(** The shared strings are told from other strings by their address. *)
Definition sdscmplex (a b : lexbound) : Z :=
  match a, b with
  | MinString, MinString | MaxString, MaxString => 0
  | MinString, _ | _, MaxString => -1
  | MaxString, _ | _, MinString => 1
  | LexString a, LexString b => sdscmp a b
  end.

Definition zslLexValueGteMin (value : sds) (spec : zlexrangespec) : bool :=
  if lexminex spec then sdscmplex (LexString value) (lexmin spec) >? 0 else sdscmplex (LexString value) (lexmin spec) >=? 0.

Definition zslLexValueLteMax (value : sds) (spec : zlexrangespec) : bool :=
  if lexmaxex spec then sdscmplex (LexString value) (lexmax spec) <? 0 else sdscmplex (LexString value) (lexmax spec) <=? 0.

(** The bounds as tests of a node. *)
Definition score_gte (range : zrangespec) (n : zskiplistNode) : res bool := Ok (zslValueGteMin (score n) range).
Definition score_lte (range : zrangespec) (n : zskiplistNode) : res bool := Ok (zslValueLteMax (score n) range).
Definition lex_gte (range : zlexrangespec) (n : zskiplistNode) : res bool :=
  let! e := ele_of n in Ok (zslLexValueGteMin e range).
Definition lex_lte (range : zlexrangespec) (n : zskiplistNode) : res bool :=
  let! e := ele_of n in Ok (zslLexValueLteMax e range).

[WHAT TO DO] Check each line of the listing above. Copy the ones with the word "MinString".

[WRITTEN ANSWER]
  | MinString, MinString | MaxString, MaxString => 0
  | MinString, _ | _, MaxString => -1
  | MaxString, _ | _, MinString => 1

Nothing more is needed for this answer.